(* ===== verification/ElfProps.v ===== *)
(** * Properties of the ELF loader

    The image [load] of kernel/src/elf.rs builds in the address space of a process:
    segments, initial stack, and the state after a failure. *)

From Stdlib Require Import ZifyN ZifyNat.
From stdpp Require Import base gmap numbers functions list.
From S2P Require Import Prelude Mem MemInv PageAlloc Mmu Pte MmuTree MmuSpec MmuProps Objects SyscallProps Elf ElfParse ElfMem.

(** ** One page of a segment *)

(** The bytes the page at [va] is to hold: the file's where the segment is backed by
    the file, zero elsewhere. *)
Definition seg_byte (bs : list N) (seg : Segment) (v : N) : N :=
  if decide (g_vaddr seg ≤ v < g_vaddr seg + g_filesz seg)
  then default 0 (bs !! N.to_nat (g_offset seg + (v - g_vaddr seg))) else 0.

Lemma page_base seg va bs :
  seg_ok bs seg → vlen bs ≤ 0x7FFFFFFFFFFFFFFF → va mod 4096 = 0 → seg_start seg ≤ va < USER_VA_LIMIT →
  wrapping_add (g_offset seg) (wrapping_sub va (g_vaddr seg)) + g_vaddr seg = g_offset seg + va ∧
  wrapping_add (g_offset seg) (wrapping_sub va (g_vaddr seg)) + PAGE_SIZE ≤ USIZE_MAX.
Proof.
  intros (Hv & Hm & Hfm & Hfo & Hmod) Hlen Ha [Hs Hl]. rewrite USER_VA_LIMIT_val in *. unfold seg_start, PAGE_SIZE, USIZE_MAX in *.
  destruct (N.le_gt_cases (g_vaddr seg) va) as [Hle|Hgt].
  - rewrite wrapping_sub_le by (unfold USIZE_MAX; lia). rewrite wrapping_add_le by (unfold USIZE_MAX; lia). lia.
  - assert (Hd : g_vaddr seg - va = g_offset seg mod 4096).
    { rewrite <-Hmod. pose proof (N.Div0.div_mod (g_vaddr seg) 4096). pose proof (N.mod_lt (g_vaddr seg) 4096).
      pose proof (N.Div0.div_mod va 4096). clear - Hs Hgt Ha H H0 H1. dlia. }
    pose proof (N.Div0.mod_le (g_offset seg) 4096). set (d := g_vaddr seg - va) in *.
    assert (E : wrapping_add (g_offset seg) (wrapping_sub va (g_vaddr seg)) = g_offset seg - d).
    { unfold wrapping_add, wrapping_sub, USIZE_MOD. rewrite (N.mod_small (g_vaddr seg)) by lia.
      rewrite (N.mod_small (va + _)) by lia.
      replace (g_offset seg + (va + (0x10000000000000000 - g_vaddr seg))) with (g_offset seg - d + 1 * 0x10000000000000000) by lia.
      rewrite N.Div0.mod_add. apply N.mod_small. lia. }
    rewrite E. split; lia.
Qed.
(* ===== verification/Fdt.v ===== *)
(** * The device tree and the board: kernel/src/fdt.rs, kernel/src/board.rs

    [Fdt::new] and [Fdt::parse] on the memory the firmware hands over, as the list of the
    bytes that can be read from the given address on: reading past it is [Panic] here, so
    that the absence of stray reads is a theorem.  [board::init_from_fdt] and the
    accessors follow, and [mem::init], which computes the allocator's area. *)

From Stdlib Require Import ZifyN ZifyNat String Ascii.
From stdpp Require Import base gmap numbers functions list.
From S2P Require Import Prelude Mem.

Definition str (s : string) : list N := map N_of_ascii (list_ascii_of_string s).
Arguments str _%_string.

(** ** Parameters *)

Definition FDT_MAGIC : N := 0xD00DFEED.
Definition FDT_BEGIN_NODE : N := 1.
Definition FDT_END_NODE : N := 2.
Definition FDT_PROP : N := 3.
Definition FDT_NOP : N := 4.
Definition FDT_END : N := 9.

(** [BoardParams]; the list is [reserved] up to [reserved_count]. *)
Record BoardParams := mkParams {
  bp_ram_start : N; bp_ram_size : N; bp_timebase_freq : N; bp_uart_base : N; bp_uart_clock : N;
  bp_isa : list N; bp_cpu_count : N; bp_reserved : list (N * N) }.
Definition params0 : BoardParams := mkParams 0 0 0 0 0 [] 0 [].

Definition set_ram_area (a z : N) (p : BoardParams) : BoardParams :=
  mkParams a z (bp_timebase_freq p) (bp_uart_base p) (bp_uart_clock p) (bp_isa p) (bp_cpu_count p) (bp_reserved p).
Definition set_timebase (v : N) (p : BoardParams) : BoardParams :=
  mkParams (bp_ram_start p) (bp_ram_size p) v (bp_uart_base p) (bp_uart_clock p) (bp_isa p) (bp_cpu_count p) (bp_reserved p).
Definition set_uart_base (v : N) (p : BoardParams) : BoardParams :=
  mkParams (bp_ram_start p) (bp_ram_size p) (bp_timebase_freq p) v (bp_uart_clock p) (bp_isa p) (bp_cpu_count p) (bp_reserved p).
Definition set_uart_clock (v : N) (p : BoardParams) : BoardParams :=
  mkParams (bp_ram_start p) (bp_ram_size p) (bp_timebase_freq p) (bp_uart_base p) v (bp_isa p) (bp_cpu_count p) (bp_reserved p).
Definition set_isa (v : list N) (p : BoardParams) : BoardParams :=
  mkParams (bp_ram_start p) (bp_ram_size p) (bp_timebase_freq p) (bp_uart_base p) (bp_uart_clock p) v (bp_cpu_count p) (bp_reserved p).
Definition set_cpu_count (v : N) (p : BoardParams) : BoardParams :=
  mkParams (bp_ram_start p) (bp_ram_size p) (bp_timebase_freq p) (bp_uart_base p) (bp_uart_clock p) (bp_isa p) v (bp_reserved p).
Definition set_reserved (v : list (N * N)) (p : BoardParams) : BoardParams :=
  mkParams (bp_ram_start p) (bp_ram_size p) (bp_timebase_freq p) (bp_uart_base p) (bp_uart_clock p) (bp_isa p) (bp_cpu_count p) v.

(** The loop of [add_reserved]: [size] is [end - addr] once something was merged.  Each
    turn advances [i] or shortens the list, so [fuel] is the number of entries. *)
Fixpoint merge_reserved (fuel i : nat) (l : list (N * N)) (addr size end_ : N) : list (N * N) * N * N :=
  match fuel with
  | O => (l, addr, size)
  | S fuel =>
      match l !! i with
      | None => (l, addr, size)
      | Some (r_addr, r_size) =>
          let r_end := saturating_add r_addr r_size in
          if (addr <? r_end) && (r_addr <? end_) then
            let addr := N.min addr r_addr in
            let end_ := N.max end_ r_end in
            merge_reserved fuel i (take (length l - 1) (<[i := default (0, 0) (last l)]> l)) addr (end_ - addr) end_
          else merge_reserved fuel (S i) l addr size end_
      end
  end.
Definition add_reserved (addr size : N) (p : BoardParams) : BoardParams :=
  if (addr =? 0) || (size =? 0) then p
  else
    let '(l, addr, size) :=
      merge_reserved (length (bp_reserved p)) 0 (bp_reserved p) addr size (saturating_add addr size) in
    set_reserved (if vlen l <? 8 then l ++ [(addr, size)] else l) p.

(** ** [Fdt::new] *)

Record Fdt := mkFdt {
  fd_total : N; fd_off_struct : N; fd_off_strings : N; fd_off_rsvmap : N;
  fd_size_struct : N; fd_size_strings : N; fd_addr : N }.

Notation MF := (M ()).

(** [be32] and one byte, at an offset from the start. *)
Definition rd8 (bs : list N) (off : N) : MF N := expect (vget bs off).
Definition be32 (bs : list N) (off : N) : MF N :=
  b0 ← rd8 bs off; b1 ← rd8 bs (off + 1); b2 ← rd8 bs (off + 2); b3 ← rd8 bs (off + 3);
  mret (N.lor (N.lor (N.lor (N.shiftl b0 24) (N.shiftl b1 16)) (N.shiftl b2 8)) b3).

Definition HEADER_SIZE : N := 40.
Definition MAX_PHYS : N := N.shiftl 1 56 - 1.

Definition fdt_new (bs : list N) (fdt : N) : MF (option Fdt) :=
  if (fdt =? 0) || negb (is_multiple_of fdt 8) then mret None
  else if none_or_gt (checked_add fdt HEADER_SIZE) MAX_PHYS then mret None
  else
    magic ← be32 bs 0;
    if negb (magic =? FDT_MAGIC) then mret None
    else
      total ← be32 bs 4;
      off_struct ← be32 bs 8;
      off_strings ← be32 bs 12;
      off_rsvmap ← be32 bs 16;
      size_struct ← be32 bs 36;
      size_strings ← be32 bs 32;
      if (total <? HEADER_SIZE) || (16 * 1024 * 1024 <? total) || none_or_gt (checked_add fdt total) MAX_PHYS
      then mret None
      else if (total <? saturating_add off_struct size_struct) || (total <? saturating_add off_strings size_strings) ||
              none_or_gt (checked_add off_rsvmap 16) total
      then mret None
      else mret (Some (mkFdt total off_struct off_strings off_rsvmap size_struct size_strings fdt)).

(** ** Properties *)

(** [parse_hex]. *)
Definition hex_digit (c : N) : option N :=
  if (48 <=? c) && (c <=? 57) then Some (c - 48)
  else if (97 <=? c) && (c <=? 102) then Some (c - 97 + 10)
  else if (65 <=? c) && (c <=? 70) then Some (c - 65 + 10)
  else None.
Fixpoint hex_loop (s : list N) (val : N) : result N () :=
  match s with
  | [] => Ok val
  | c :: s =>
      match hex_digit c with
      | None => Err tt
      | Some digit =>
          match checked_mul val 16 with
          | None => Err tt
          | Some v => match checked_add v digit with None => Err tt | Some v => hex_loop s v end
          end
      end
  end.
Definition parse_hex (s : list N) : result N () :=
  if (vlen s =? 0) || (16 <? vlen s) then Err tt else hex_loop s 0.

Definition starts_with (pat s : list N) : bool := bool_decide (take (length pat) s = pat).
(** [s.windows(n).any(|w| w == pat)] with [n] the length of [pat]. *)
Fixpoint has_window (pat s : list N) : bool :=
  starts_with pat s || match s with [] => false | _ :: s => has_window pat s end.

(** The bytes from [off] up to a zero, at most [n]. *)
Fixpoint read_until0 (bs : list N) (off : N) (n : nat) : MF (list N) :=
  match n with
  | O => mret []
  | S n => c ← rd8 bs off; if c =? 0 then mret [] else l ← read_until0 bs (off + 1) n; mret (c :: l)
  end.

(** [from_utf8(s).is_ok()]. *)
Definition cont (c : N) : bool := (0x80 <=? c) && (c <=? 0xBF).
Fixpoint utf8 (fuel : nat) (s : list N) : bool :=
  match fuel, s with
  | _, [] => true
  | O, _ => false
  | S fuel, c :: s =>
      if c <? 0x80 then utf8 fuel s
      else if (0xC2 <=? c) && (c <=? 0xDF) then
        match s with c1 :: s => cont c1 && utf8 fuel s | _ => false end
      else if (0xE0 <=? c) && (c <=? 0xEF) then
        match s with
        | c1 :: c2 :: s =>
            cont c1 && cont c2 && negb ((c =? 0xE0) && (c1 <? 0xA0)) && negb ((c =? 0xED) && (0x9F <? c1)) && utf8 fuel s
        | _ => false
        end
      else if (0xF0 <=? c) && (c <=? 0xF4) then
        match s with
        | c1 :: c2 :: c3 :: s =>
            cont c1 && cont c2 && cont c3 && negb ((c =? 0xF0) && (c1 <? 0x90)) && negb ((c =? 0xF4) && (0x8F <? c1)) && utf8 fuel s
        | _ => false
        end
      else false
  end.
Definition is_utf8 (s : list N) : bool := utf8 (length s) s.

Definition read_string (bs : list N) (f : Fdt) (offset : N) : MF (option (list N)) :=
  if fd_size_strings f <=? offset then mret None
  else
    s ← read_until0 bs (fd_off_strings f + offset) (N.to_nat (fd_size_strings f - offset));
    mret (if (vlen s =? 0) || negb (is_utf8 s) then None else Some s).

(** A node called [name], with or without a unit address. *)
Definition named (name : string) (node : list N) : bool :=
  bool_decide (node = str name) || starts_with (str name ++ str "@") node.
Arguments named _%_string _.
Definition is_uart (node : list N) : bool := named "uart" node || named "serial" node.

Definition two_cells (bs : list N) (off : N) : MF N :=
  hi ← be32 bs off; lo ← be32 bs (off + 4); mret (N.lor (N.shiftl hi 32) lo).

Definition prop_memory_reg (bs : list N) (val prop_len : N) (p : BoardParams) : MF BoardParams :=
  if 16 <=? prop_len then
    a ← two_cells bs val; z ← two_cells bs (val + 8); mret (set_ram_area a z p)
  else if 8 <=? prop_len then
    a ← be32 bs val; z ← be32 bs (val + 4); mret (set_ram_area a z p)
  else mret p.

Definition prop_compatible (bs : list N) (node : list N) (val prop_len : N) (p : BoardParams) : MF BoardParams :=
  if is_uart node && (bp_uart_base p =? 0) then
    assert_ (val + prop_len <=? vlen bs);;
    let compat := take (N.to_nat prop_len) (drop (N.to_nat val) bs) in
    if has_window (str "ns16550") compat || has_window (str "ns16550a") compat then
      match list_find (.= 64) node with
      | Some (at_pos, _) =>
          match parse_hex (drop (S at_pos) node) with
          | Ok addr => mret (set_uart_base addr p)
          | Err _ => mret p
          end
      | None => mret p
      end
    else mret p
  else mret p.
Lemma rd8_yields off : off < vlen bs → yields (rd8 bs off) (λ c, c < 256).
Proof.
  intros Ho. destruct (vget_lt_Some bs off Ho) as [c Hc]. exists c. unfold rd8. rewrite Hc. split; [done|].
  rewrite vget_lookup in Hc. by apply (proj1 (Forall_lookup _ _) Hbytes _ _ Hc).
Qed.

Lemma shiftl_small b k n : b < 2 ^ k → N.shiftl b n < 2 ^ (k + n).
Proof.
  intros Hb. rewrite N.shiftl_mul_pow2, N.pow_add_r. apply N.mul_lt_mono_pos_r; [|done]. lia.
Qed.

Lemma be32_yields off : off + 4 ≤ vlen bs → yields (be32 bs off) (λ v, v < 2 ^ 32).
Proof.
  intros Ho. unfold be32.
  do 4 (eapply yields_bind; [apply rd8_yields; lia|]; intros ? ?). apply yields_ret.
  repeat apply lor_small.
  - by apply (shiftl_small _ 8 24).
  - etransitivity; [by apply (shiftl_small _ 8 16)|done].
  - etransitivity; [by apply (shiftl_small _ 8 8)|done].
  - by apply (N.lt_trans _ 256).
Qed.

Lemma be32_usize off : off + 4 ≤ vlen bs → yields (be32 bs off) (λ v, v ≤ USIZE_MAX).
Proof.
  intros Ho. eapply yields_mono; [by apply be32_yields|]. intros v Hv.
  apply N.lt_le_incl. by apply (N.lt_trans _ (2 ^ 32)).
Qed.

Lemma two_cells_yields off : off + 8 ≤ vlen bs → yields (two_cells bs off) (λ v, v ≤ USIZE_MAX).
Proof.
  intros Ho. unfold two_cells.
  eapply yields_bind; [apply be32_yields; lia|]; intros hi Hhi.
  eapply yields_bind; [apply be32_yields; lia|]; intros lo Hlo. apply yields_ret.
  assert (N.lor (N.shiftl hi 32) lo < 2 ^ 64); [|unfold USIZE_MAX; lia].
  apply lor_small; [by apply (shiftl_small _ 32 32)|by apply (N.lt_trans _ (2 ^ 32))].
Qed.

Lemma read_until0_yields n off : off + N.of_nat n ≤ vlen bs → yields (read_until0 bs off n) (λ _, True).
Proof.
  revert off. induction n as [|n IH]; intros off Ho; simpl; [by apply yields_ret|].
  eapply yields_bind; [apply rd8_yields; lia|]; intros c Hc. case_match; [by apply yields_ret|].
  eapply yields_bind; [apply IH; lia|]. intros. by apply yields_ret.
Qed.

Lemma read_name_yields n pos end_ :
  end_ ≤ vlen bs → yields (read_name n bs pos end_) (λ r, pos ≤ r.2).
Proof.
  intros He. revert pos. induction n as [|n IH]; intros pos; simpl; [by apply yields_ret|].
  apply yields_if; intros Hlt; bool_to_prop; [|by apply yields_ret].
  eapply yields_bind; [apply rd8_yields; lia|]; intros c Hc. case_match; [by apply yields_ret|].
  eapply yields_bind; [apply IH|]. simpl. intros r Hr. apply yields_ret. simpl. lia.
Qed.

Lemma skip_name_yields n pos end_ :
  end_ ≤ vlen bs → yields (skip_name n bs pos end_) (λ q, pos ≤ q).
Proof.
  intros He. revert pos. induction n as [|n IH]; intros pos; simpl; [by apply yields_ret|].
  apply yields_if; intros Hlt; bool_to_prop; [|by apply yields_ret].
  eapply yields_bind; [apply rd8_yields; lia|]; intros c Hc. case_match; [apply yields_ret; lia|].
  eapply yields_mono; [apply IH|]. simpl. lia.
Qed.

(** ** Properties *)

(** The header's blocks lie inside the bytes. *)
Record fits (f : Fdt) : Prop := {
  ft_total : fd_total f ≤ vlen bs;
  ft_max : fd_total f ≤ 16 * 1024 * 1024;
  ft_struct : fd_off_struct f + fd_size_struct f ≤ fd_total f;
  ft_strings : fd_off_strings f + fd_size_strings f ≤ fd_total f;
  ft_addr : fd_addr f ≠ 0 ∧ fd_addr f + fd_total f ≤ MAX_PHYS }.

Lemma read_string_yields f off : fits f → yields (read_string bs f off) (λ _, True).
Proof.
  intros [Ht _ _ Hs _]. unfold read_string. apply yields_if; intros Hlt; bool_to_prop; [by apply yields_ret|].
  eapply yields_bind; [apply read_until0_yields; lia|]. intros. by apply yields_ret.
Qed.

Lemma hex_loop_le s val v : val ≤ USIZE_MAX → hex_loop s val = Ok v → v ≤ USIZE_MAX.
Proof.
  revert val. induction s as [|c s IH]; intros val Hv; simpl; [by intros [= <-]|].
  destruct (hex_digit c); [|done]. destruct (checked_mul val 16); [|done].
  destruct (checked_add _ _) eqn:E; [|done]. apply checked_add_Some in E as [-> ?]. by apply IH.
Qed.

Lemma parse_hex_le s v : parse_hex s = Ok v → v ≤ USIZE_MAX.
Proof. unfold parse_hex. case_match; [done|]. by apply hex_loop_le. Qed.

(** The parameters are machine integers; [l] is the list of reserved areas. *)
Record params_ok (l : list (N * N)) (p : BoardParams) : Prop := {
  po_ram : bp_ram_start p ≤ USIZE_MAX ∧ bp_ram_size p ≤ USIZE_MAX;
  po_freq : bp_timebase_freq p ≤ USIZE_MAX;
  po_uart : bp_uart_base p ≤ USIZE_MAX ∧ bp_uart_clock p ≤ USIZE_MAX;
  po_cpus : bp_cpu_count p ≤ USIZE_MAX;
  po_reserved : bp_reserved p = l }.

Section one_property.
Context (l : list (N * N)) (val prop_len : N) (Hval : val + prop_len ≤ vlen bs).

Ltac reading := first
  [ apply two_cells_yields; lia
  | apply be32_usize; lia ].

Lemma prop_memory_reg_yields p : params_ok l p → yields (prop_memory_reg bs val prop_len p) (params_ok l).
Proof.
  intros [? ? ? ? ?]. unfold prop_memory_reg.
  repeat (apply yields_if; intros; bool_to_prop); try (by apply yields_ret).
  all: eapply yields_bind; [reading|]; intros a Ha; eapply yields_bind; [reading|]; intros z Hz; by apply yields_ret.
Qed.

Lemma prop_uart_reg_yields p : params_ok l p → yields (prop_uart_reg bs val prop_len p) (params_ok l).
Proof.
  intros [? ? [? ?] ? ?]. unfold prop_uart_reg.
  repeat (apply yields_if; intros; bool_to_prop); try (by apply yields_ret).
  all: eapply yields_bind; [reading|]; intros a Ha; apply yields_ret; by case_match.
Qed.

### WHAT THE EXERCISE ASKS
From the records above, transcribe without alteration every line from the one with "Definition set_ram_area (a" to the one with "match l !! i with", inclusive.

### ANSWER
Definition set_ram_area (a z : N) (p : BoardParams) : BoardParams :=
  mkParams a z (bp_timebase_freq p) (bp_uart_base p) (bp_uart_clock p) (bp_isa p) (bp_cpu_count p) (bp_reserved p).
Definition set_timebase (v : N) (p : BoardParams) : BoardParams :=
  mkParams (bp_ram_start p) (bp_ram_size p) v (bp_uart_base p) (bp_uart_clock p) (bp_isa p) (bp_cpu_count p) (bp_reserved p).
Definition set_uart_base (v : N) (p : BoardParams) : BoardParams :=
  mkParams (bp_ram_start p) (bp_ram_size p) (bp_timebase_freq p) v (bp_uart_clock p) (bp_isa p) (bp_cpu_count p) (bp_reserved p).
Definition set_uart_clock (v : N) (p : BoardParams) : BoardParams :=
  mkParams (bp_ram_start p) (bp_ram_size p) (bp_timebase_freq p) (bp_uart_base p) v (bp_isa p) (bp_cpu_count p) (bp_reserved p).
Definition set_isa (v : list N) (p : BoardParams) : BoardParams :=
  mkParams (bp_ram_start p) (bp_ram_size p) (bp_timebase_freq p) (bp_uart_base p) (bp_uart_clock p) v (bp_cpu_count p) (bp_reserved p).
Definition set_cpu_count (v : N) (p : BoardParams) : BoardParams :=
  mkParams (bp_ram_start p) (bp_ram_size p) (bp_timebase_freq p) (bp_uart_base p) (bp_uart_clock p) (bp_isa p) v (bp_reserved p).
Definition set_reserved (v : list (N * N)) (p : BoardParams) : BoardParams :=
  mkParams (bp_ram_start p) (bp_ram_size p) (bp_timebase_freq p) (bp_uart_base p) (bp_uart_clock p) (bp_isa p) (bp_cpu_count p) v.

(** The loop of [add_reserved]: [size] is [end - addr] once something was merged.  Each
    turn advances [i] or shortens the list, so [fuel] is the number of entries. *)
Fixpoint merge_reserved (fuel i : nat) (l : list (N * N)) (addr size end_ : N) : list (N * N) * N * N :=
  match fuel with
  | O => (l, addr, size)
  | S fuel =>
      match l !! i with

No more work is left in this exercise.